■ Data for review:
Lemma history_In id d v : In v (history id d) ↔ In v (journey_versions d) ∧ v_journey v = id.
Proof. unfold history. rewrite select_In. by rewrite String.eqb_eq. Qed.

(** The check of an activation, against the history of the journey *)
Lemma issues_checked w env appId id member j :
  wf w → In j (journeys (pg w)) → journey_at appId id member j = true →
  hasErrors (definitionIssues env appId id member (journey_of (j_draft j)) (pg w)) = false →
  let def := journey_of (j_draft j) in
  hasErrors (validateJourney number_format def) = false
  ∧ validatePublishedABNodes def
      (collectPublishedABNodes (List.filter (λ def, version_is def 2) (definitions (history id (pg w))))) = []
  ∧ next_version appId id member (pg w) = Z.of_nat (length (history id (pg w))) + 1.
Proof.
  intros [] Hin Hat He. unfold definitionIssues, publishedABNodes in He.
  rewrite (versions_of_history _ _ _ _ _ Hin Hat), numbered_sorted in He by done.
  unfold next_version. rewrite (versions_of_history _ _ _ _ _ Hin Hat), numbered_max by done.
  rewrite <- collect_graphs.
  2: { apply Forall_forall. intros def (v&<-&Hv)%list_elem_of_In%in_map_iff. apply history_In in Hv as [Hv _]. auto. }
  unfold hasErrors in He |- *. rewrite !existsb_app in He. apply orb_false_iff in He as [He1 He].
  apply orb_false_iff in He as [_ He2]. split_and!; [done| |done].
  apply not_true_iff_false in He2. unfold definitions.
  match goal with |- ?l = [] => destruct l as [|i rest] eqn:El; [done|] end. destruct He2.
  apply existsb_exists. exists i. split; [by left|].
  assert (In i (i :: rest)) as Hi by (by left). rewrite <- El in Hi. unfold validatePublishedABNodes in Hi.
  apply in_concat in Hi as (l&Hl&Hi). apply list_elem_of_In, list_elem_of_lookup in Hl as [k Hk].
  rewrite list_lookup_imap in Hk. apply fmap_Some in Hk as (node&_&->).
  repeat case_match; try done. by destruct Hi as [<-|[]].
Qed.

(** ** Keys *)

Lemma digits_no_colon s : str_forallb is_digit s = true → str_count ":" s = 0%nat.
Proof.
  induction s as [|c s IH]; [done|]. cbn [str_forallb str_count]. intros [Hc Hs]%andb_true_iff. rewrite (IH Hs).
  destruct (Ascii.eqb ":" c) eqn:E; [|done]. apply Ascii.eqb_eq in E as <-. done.
Qed.
Lemma pretty_no_colon n : 0 <= n → str_count ":" (pretty n) = 0%nat.
Proof.
  intros Hn. apply digits_no_colon, (pretty_Z_shape (S (Z.to_nat n))); [lia|]. split; [done|].
  rewrite Nat2Z.inj_succ, Z2Nat.id by done. pose proof (Z.pow_gt_lin_r 10 (Z.succ n)). lia.
Qed.
Lemma last_colon a b p q :
  str_count ":" p = 0%nat → str_count ":" q = 0%nat → a +:+ ":" +:+ p = b +:+ ":" +:+ q → a = b ∧ p = q.
Proof.
  intros Hp Hq. change (":" +:+ p) with (String ":" p). change (":" +:+ q) with (String ":" q).
  revert b. induction a as [|c a IH]; intros [|c' b] E; rewrite ?str_app_cons in E.
  - by injection E as ->.
  - exfalso. change ("" +:+ String ":" p) with (String ":" p) in E. injection E as _ ->.
    rewrite str_count_app in Hp. simpl in Hp. lia.
  - exfalso. change ("" +:+ String ":" q) with (String ":" q) in E. injection E as _ <-.
    rewrite str_count_app in Hq. simpl in Hq. lia.
  - injection E as -> E. by destruct (IH b E) as [-> ->].
Qed.
Lemma entry_key_inj id n id' n' :
  0 <= n → 0 <= n' → entry_key id n = entry_key id' n' → id = id' ∧ n = n'.
Proof.
  unfold entry_key. intros Hn Hn' E%(inj (String.append _)).
  apply last_colon in E as [Hid E]; [|by apply pretty_no_colon..]. apply (inj pretty) in E. by split.
Qed.
Lemma entry_key_job r id n : ob_key r = entry_key id n → is_entry_job r = true.
Proof. unfold is_entry_job, entry_key. intros ->. apply starts_with_app. Qed.

Lemma jobs_of_entry id n d :
  jobs_of id n d = select (λ r, String.eqb (ob_key r) (entry_key id n)) (select is_entry_job (journey_outbox d)).
Proof.
  unfold jobs_of, select. induction (journey_outbox d) as [|r l IH]; [done|]. simpl.
  destruct (String.eqb (ob_key r) (entry_key id n)) eqn:E.
  - apply String.eqb_eq in E as E'. rewrite (entry_key_job r id n E'). simpl. by rewrite E, IH.
  - rewrite IH. destruct (is_entry_job r); [|done]. simpl. by rewrite E.
Qed.

(** ** The invariant holds at the start and after every move *)

Definition initial (w : World) : Prop :=
  journeys (pg w) = [] ∧ journey_versions (pg w) = [] ∧ select is_entry_job (journey_outbox (pg w)) = [].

■ Task directions: From the first line of the data above to the line holding "wf w → In j", reproduce each line exactly; emit no other lines.

■ Task output:
Lemma history_In id d v : In v (history id d) ↔ In v (journey_versions d) ∧ v_journey v = id.
Proof. unfold history. rewrite select_In. by rewrite String.eqb_eq. Qed.

(** The check of an activation, against the history of the journey *)
Lemma issues_checked w env appId id member j :
  wf w → In j (journeys (pg w)) → journey_at appId id member j = true →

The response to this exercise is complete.